Maximilian von Mirbach, who remained unmarried, was a member of the family of the same name von Mirbach and a son of Ernst Freiherr von der Vorst-Lombeck-Gudenau (from 1882 von Mirbach-Harff; 1845–1901) and his wife Wilhelmine, née Countess von Thun und Hohenstein ( 1851-1929).

After attending a high school , von Mirbach began studying law and political science at the University of Strasbourg . After passing the first state examination in law , he entered the Prussian judicial service and was appointed court trainee (October 31, 1908), where he received further training at the Grevenbroich District Court . After passing the second state examination and being appointed government assessor in July 1914, he moved to the Prussian Ministry of the Interior. There he initially found employment as an unskilled worker at the Blumenthal district office before he was transferred to the district offices in Templin from June 1, 1915 , in Nauen from September 1915 and finally from September 1, 1918 to Ruppin .

Transferred to the government in Trier on August 6, 1919 , von Mirbach's employer there entrusted him with the management of the remainder of the St. Wendel-Baumholder district from April to May 1920 , before he took over the administration of the Saarburg district on a temporary basis in July 1920. The definitive appointment as district administrator in Saarburg followed on November 26, 1920. During his deportation, ordered by the Interallied Rhineland Commission and lasting from 1923 to 1926, von Mirbach found employment at the Hamm supply center in Westphalia. After von Mirbach had been put up for disposal on November 4, 1938 , he received a renewed assignment from May 1939, first to the Minden government and then to the Merseburg government .

When the district administrator of the Graslitz district , Henning von Winterfeld , was called up to the front in September 1944, von Mirbach took over his position on his behalf. Towards the end of the Second World War came in the wake "liquidation" of the concentration camp on April 14, 1945 in the station Graslitz a train with about 2,500 female inmates of the Buchenwald concentration camp belonging satellite camp Meuselwitz without a goal to stand.
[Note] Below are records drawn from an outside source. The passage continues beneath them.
(* ===== verification/Mapping.v ===== *)
(** Rows and entities (src/challengeforge/persistence/mapping.py): SQL values, the
    typing of a row by its declared table, CHECK constraints in the three-valued
    logic of SQL, and the mappers from rows to entities.

    The tables of [Database] hold entities; MappingSpec says which row an entity
    stands for. *)
From Stdlib Require Import ZArith Lia String.
From stdpp Require Import prelude strings gmap sorting.
From S2P Require Import Prelude PyFloat PyStr Domain Database Json Evaluator Catalog Schema.
Local Open Scope string_scope.

(** * Values and rows *)

Inductive SqlValue :=
| VNull
| VUuid (u : uuid)
| VText (s : pystr)
| VInt (z : Z)
| VFloat (f : float)
| VBool (b : bool)
| VTime (t : datetime)
| VJson (j : json).

(** A nullable column. *)
Definition nullable {A} (f : A -> SqlValue) (o : option A) : SqlValue :=
  match o with Some a => f a | None => VNull end.

(** The columns of a row in the order of its table. *)
Definition Row : Type := list (string * SqlValue).

Fixpoint attr (r : Row) (name : string) : option SqlValue :=
  match r with
  | [] => None
  | (n, v) :: r' => if String.eqb n name then Some v else attr r' name
  end.

(** * Typing *)

(** The columns a table declares. *)
Definition declared_columns (d : Declared) : list (string * Column) :=
  omap (fun e => match e with Col n c => Some (n, c) | _ => None end) (d_elements d).

(** A value of a column's type. *)
Definition fits (c : Column) (v : SqlValue) : bool :=
  match v, col_type c with
  | VNull, _ => col_nullable c
  | VUuid _, T_Uuid | VText _, T_Text | VInt _, T_Integer | VFloat _, T_Float
  | VBool _, T_Boolean | VTime _, T_DateTime | VJson _, T_Jsonb => true
  | _, _ => false
  end.

Fixpoint typed_columns (cs : list (string * Column)) (r : Row) : bool :=
  match cs, r with
  | [], [] => true
  | (n, c) :: cs', (m, v) :: r' => String.eqb n m && fits c v && typed_columns cs' r'
  | _, _ => false
  end.

(** A row of the table: a value of its type in every declared column. *)
Definition typed (d : Declared) (r : Row) : bool := typed_columns (declared_columns d) r.

(** * CHECK constraints *)

Definition int_term (r : Row) (e : expr) : option Z :=
  match e with
  | EInt z => Some z
  | EVar c => match attr r c with Some (VInt z) => Some z | _ => None end
  | _ => None
  end.

Definition is_null (r : Row) (c : string) : bool :=
  match attr r c with Some VNull | None => true | _ => false end.

(** [NULL] is the third truth value. *)
Definition sql_and (a b : option bool) : option bool :=
  match a, b with
  | Some false, _ | _, Some false => Some false
  | Some true, Some true => Some true
  | _, _ => None
  end.
Definition sql_or (a b : option bool) : option bool :=
  match a, b with
  | Some true, _ | _, Some true => Some true
  | Some false, Some false => Some false
  | _, _ => None
  end.

Fixpoint holds (r : Row) (e : expr) : option bool :=
  match e with
  | EIn c vs => match attr r c with
                | Some (VText s) => Some (existsb (fun v => bool_decide (py v = s)) vs)
                | _ => None
                end
  | EIsNull c => Some (is_null r c)
  | EIsNotNull c => Some (negb (is_null r c))
  | ELe a b => match int_term r a, int_term r b with Some x, Some y => Some (x <=? y)%Z | _, _ => None end
  | EEq a b => match int_term r a, int_term r b with Some x, Some y => Some (x =? y)%Z | _, _ => None end
  | EAnd a b => sql_and (holds r a) (holds r b)
  | EOr a b => sql_or (holds r a) (holds r b)
  | EVar _ | EText _ | EInt _ | ECast _ _ | ECall _ _ _ => None
  end.

(** A constraint is violated when it is false: unknown is no violation. *)
Definition checks_hold (d : Declared) (r : Row) : bool :=
  forallb (fun e => match e with
                    | Check_ _ c => match holds r c with Some false => false | _ => true end
                    | _ => true
                    end) (d_elements d).

(** * Mappers *)

#[local] Instance result_bind : MBind (result exn) := fun A B k c =>
  match c with Ok a => k a | Raise e => Raise e end.
#[local] Instance result_ret : MRet (result exn) := fun A a => Ok a.

(** [row.name], a value of the column's type. *)
Section Reading.
Context (r : Row) (name : string).
Definition mistyped : exn := OtherError "TypeError".
Definition uuid_at : result exn uuid :=
  match attr r name with Some (VUuid u) => Ok u | _ => Raise mistyped end.
Definition text_at : result exn pystr :=
  match attr r name with Some (VText s) => Ok s | _ => Raise mistyped end.
Definition int_at : result exn Z :=
  match attr r name with Some (VInt z) => Ok z | _ => Raise mistyped end.
Definition bool_at : result exn bool :=
  match attr r name with Some (VBool b) => Ok b | _ => Raise mistyped end.
Definition time_at : result exn datetime :=
  match attr r name with Some (VTime t) => Ok t | _ => Raise mistyped end.
Definition opt_text_at : result exn (option pystr) :=
  match attr r name with Some (VText s) => Ok (Some s) | Some VNull => Ok None | _ => Raise mistyped end.
Definition opt_int_at : result exn (option Z) :=
  match attr r name with Some (VInt z) => Ok (Some z) | Some VNull => Ok None | _ => Raise mistyped end.
Definition opt_time_at : result exn (option datetime) :=
  match attr r name with Some (VTime t) => Ok (Some t) | Some VNull => Ok None | _ => Raise mistyped end.

(** [Cls(row.name)] *)
Definition enum_at {A} `{StrEnum A} : result exn A :=
  s ← text_at;
  match of_text s with Some a => Ok a | None => Raise (ValueError "is not a valid member") end.

(** [dict(row.name or {})]; the pairs of a nonempty array, which [dict] would take as
    well, are never stored. *)
Definition dict_at : result exn dict :=
  match attr r name with
  | Some (VJson j) => if truthy j then match j with JObj o => Ok o | _ => Raise mistyped end else Ok []
  | Some VNull => Ok []
  | _ => Raise mistyped
  end.

(** [tuple(str(x) for x in row.name or [])] *)
Definition texts_at `{PyRepr} : result exn (list pystr) :=
  match attr r name with
  | Some (VJson j) =>
      if truthy j then
        match j with
        | JList l => Ok (json_str <$> l)
        | JObj o => Ok o.*1
        | JStr s => Ok ((fun c => [c]) <$> s)
        | _ => Raise mistyped
        end
      else Ok []
  | Some VNull => Ok []
  | _ => Raise mistyped
  end.
End Reading.

(** [persistence/mapping.py:39-45 user_to_domain] *)
Definition user_to_domain (row : Row) : result exn User :=
  id ← uuid_at row "id";
  display_name ← text_at row "display_name";
  role ← enum_at row "role";
  created_at ← time_at row "created_at";
  mret (mkUser id display_name role created_at).

(** [persistence/mapping.py:48-57 hackathon_to_domain] *)
Definition hackathon_to_domain (row : Row) : result exn Hackathon :=
  id ← uuid_at row "id";
  title ← text_at row "title";
  description ← text_at row "description";
  status ← enum_at row "status";
  organizer_id ← uuid_at row "organizer_id";
  created_at ← time_at row "created_at";
  updated_at ← time_at row "updated_at";
  mret (mkHackathon id title description status organizer_id created_at updated_at).

(** A challenge with the rows its relationships load. *)
Record ChallengeRows := mkChallengeRows {
  cr_row : Row;
  cr_specification : option Row;
  cr_criteria : list Row;
}.

(** [persistence/mapping.py:74-82 challenge_to_domain], one criterion. *)
Definition criterion_to_domain (c : Row) : result exn EvaluationCriterion :=
  id ← uuid_at c "id";
  name ← text_at c "name";
  description ← text_at c "description";
  weight ← int_at c "weight";
  mret (mkCriterion id name description weight).

Fixpoint map_result {A B} (f : A -> result exn B) (l : list A) : result exn (list B) :=
  match l with
  | [] => Ok []
  | x :: l' => y ← f x; k ← map_result f l'; mret (y :: k)
  end.

(** [persistence/mapping.py:69-73 challenge_to_domain], the specification. *)
Definition specification_to_domain (created_at updated_at : datetime) (spec : option Row)
    : result exn ChallengeSpecification :=
  match spec with
  | Some spec =>
      body ← text_at spec "body";
      spec_created ← time_at spec "created_at";
      spec_updated ← time_at spec "updated_at";
      mret (mkSpec body spec_created spec_updated)
  | None => mret (mkSpec [] created_at updated_at)
  end.

#[local] Existing Instance ChallengeRepository.criterion_by_name_dec.

(** [persistence/mapping.py:60-85 challenge_to_domain] *)
Definition challenge_to_domain (rows : ChallengeRows) : result exn Challenge :=
  let row := cr_row rows in
  id ← uuid_at row "id";
  hackathon_id ← uuid_at row "hackathon_id";
  title ← text_at row "title";
  description ← text_at row "description";
  constraints ← text_at row "constraints";
  status ← enum_at row "status";
  created_at ← time_at row "created_at";
  updated_at ← time_at row "updated_at";
  specification ← specification_to_domain created_at updated_at (cr_specification rows);
  criteria ← map_result criterion_to_domain (cr_criteria rows);
  mret (mkChallenge id hackathon_id title description constraints status specification
          (merge_sort ChallengeRepository.criterion_by_name criteria) created_at updated_at).

(** [persistence/mapping.py:88-101 submission_to_domain] *)
Definition submission_to_domain (row : Row) : result exn Submission :=
  id ← uuid_at row "id";
  challenge_id ← uuid_at row "challenge_id";
  participant_id ← uuid_at row "participant_id";
  status ← enum_at row "status";
  metadata ← dict_at row "metadata";
  artifact_key ← opt_text_at row "artifact_key";
  idempotency_key ← opt_text_at row "idempotency_key";
  request_fingerprint ← opt_text_at row "request_fingerprint";
  created_at ← time_at row "created_at";
  updated_at ← time_at row "updated_at";
  failure_reason ← opt_text_at row "failure_reason";
  mret (mkSubmission id challenge_id participant_id status metadata artifact_key
          idempotency_key request_fingerprint created_at updated_at failure_reason).

(** [WorkloadClass(row.workload_class or WorkloadClass.LIGHT.value)] *)
Definition workload_class_at (row : Row) : result exn WorkloadClass :=
  text ← opt_text_at row "workload_class";
  match of_text (match text with Some ((_ :: _) as s) => s | _ => py (value W_LIGHT) end) with
  | Some c => Ok c
  | None => Raise (ValueError "is not a valid WorkloadClass")
  end.

(** [str(getattr(row, 'evaluation_mode', None) or 'legacy')], as the member its CHECK
    constraint makes it. *)
Definition evaluation_mode_at (row : Row) : result exn EvaluationMode :=
  text ← opt_text_at row "evaluation_mode";
  mret (default M_LEGACY (text ≫= of_text)).

(** [persistence/mapping.py:104-121 evaluation_to_domain] *)
Definition evaluation_to_domain (row : Row) : result exn Evaluation :=
  id ← uuid_at row "id";
  submission_id ← uuid_at row "submission_id";
  status ← enum_at row "status";
  created_at ← time_at row "created_at";
  started_at ← opt_time_at row "started_at";
  completed_at ← opt_time_at row "completed_at";
  attempt_count ← int_at row "attempt_count";
  failure_reason ← opt_text_at row "failure_reason";
  score ← opt_int_at row "score";
  result_metadata ← dict_at row "result_metadata";
  worker_id ← opt_text_at row "worker_id";
  workload_class ← workload_class_at row;
  current_stage ← opt_int_at row "current_stage";
  evaluation_mode ← evaluation_mode_at row;
  deadline_at ← opt_time_at row "deadline_at";
  mret (mkEvaluation id submission_id status created_at started_at completed_at attempt_count
          failure_reason score result_metadata worker_id workload_class (default 0 current_stage)
          evaluation_mode deadline_at).

(** [persistence/mapping.py:124-140 ingestion_to_domain] *)
Definition ingestion_to_domain (row : Row) : result exn IngestionJob :=
  id ← uuid_at row "id";
  submission_id ← uuid_at row "submission_id";
  artifact_key ← text_at row "artifact_key";
  status ← enum_at row "status";
  attempt_count ← int_at row "attempt_count";
  available_at ← time_at row "available_at";
  created_at ← time_at row "created_at";
  updated_at ← time_at row "updated_at";
  worker_id ← opt_text_at row "worker_id";
  started_at ← opt_time_at row "started_at";
  completed_at ← opt_time_at row "completed_at";
  error_code ← opt_text_at row "error_code";
  error_message ← opt_text_at row "error_message";
  result_key ← opt_text_at row "result_key";
  mret (mkJob id submission_id artifact_key status attempt_count available_at created_at
          updated_at worker_id started_at completed_at error_code error_message result_key).

(** [persistence/mapping.py:143-163 chunk_to_domain] *)
Definition chunk_to_domain `{PyRepr} (row : Row) : result exn DocumentChunk :=
  heading_path ← texts_at row "heading_path";
  id ← uuid_at row "id";
  ingestion_job_id ← uuid_at row "ingestion_job_id";
  submission_id ← uuid_at row "submission_id";
  artifact_key ← text_at row "artifact_key";
  parser_version ← text_at row "parser_version";
  chunker_version ← text_at row "chunker_version";
  ordinal ← int_at row "ordinal";
  content ← text_at row "content";
  content_sha256 ← text_at row "content_sha256";
  char_start ← int_at row "char_start";
  char_end ← int_at row "char_end";
  line_start ← int_at row "line_start";
  line_end ← int_at row "line_end";
  block_type ← text_at row "block_type";
  oversized_split ← bool_at row "oversized_split";
  created_at ← time_at row "created_at";
  mret (mkChunk id ingestion_job_id submission_id artifact_key parser_version chunker_version
          ordinal content content_sha256 char_start char_end line_start line_end block_type
          heading_path oversized_split created_at).
(* ===== verification/System.v ===== *)
(** The whole system: HTTP requests, transactions of evaluation workers and
    transactions of ingestion workers interleaved on one database, the invariant
    of every state they reach, and what no step of any of them undoes. *)
From Stdlib Require Import ZArith Lia String.
From stdpp Require Import prelude strings gmap sorting.
From S2P Require Import Prelude PyFloat PyStr Domain Database Json Evaluator Storage Config.
From S2P Require Import Catalog CatalogSpec EvaluationQueue EvaluationQueueFacts IngestionQueue IngestionQueueSpec.
From S2P Require Import Submissions SubmissionsSpec EvaluationViews Http HttpSpec.

(** * The invariant *)

(** Chunks are stored under their identifiers, satisfy their constraints, belong to
    a job, and no two of a job have one ordinal. *)
Definition chunks_ok (db : Db) : Prop :=
  (forall k r, document_chunks db !! k = Some r ->
     dc_id r = k /\ chunk_check r = true /\ is_Some (ingestion_jobs db !! dc_ingestion_job_id r))
  /\ (forall k1 k2 r1 r2, document_chunks db !! k1 = Some r1 -> document_chunks db !! k2 = Some r2 ->
        dc_ingestion_job_id r1 = dc_ingestion_job_id r2 -> dc_ordinal r1 = dc_ordinal r2 -> k1 = k2).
Von Mirbach asked the district president in Karlsbad by telex for clarification and to endeavor to accelerate the onward transport, since the station was not safe. As the train was still standing in Graslitz station four days later and there had already been numerous injuries and several deaths due to air raids, Mirbach telegraphed again on April 18, 1945 to Karlsbad with the request to arrange for or arrange for the train to continue its journey .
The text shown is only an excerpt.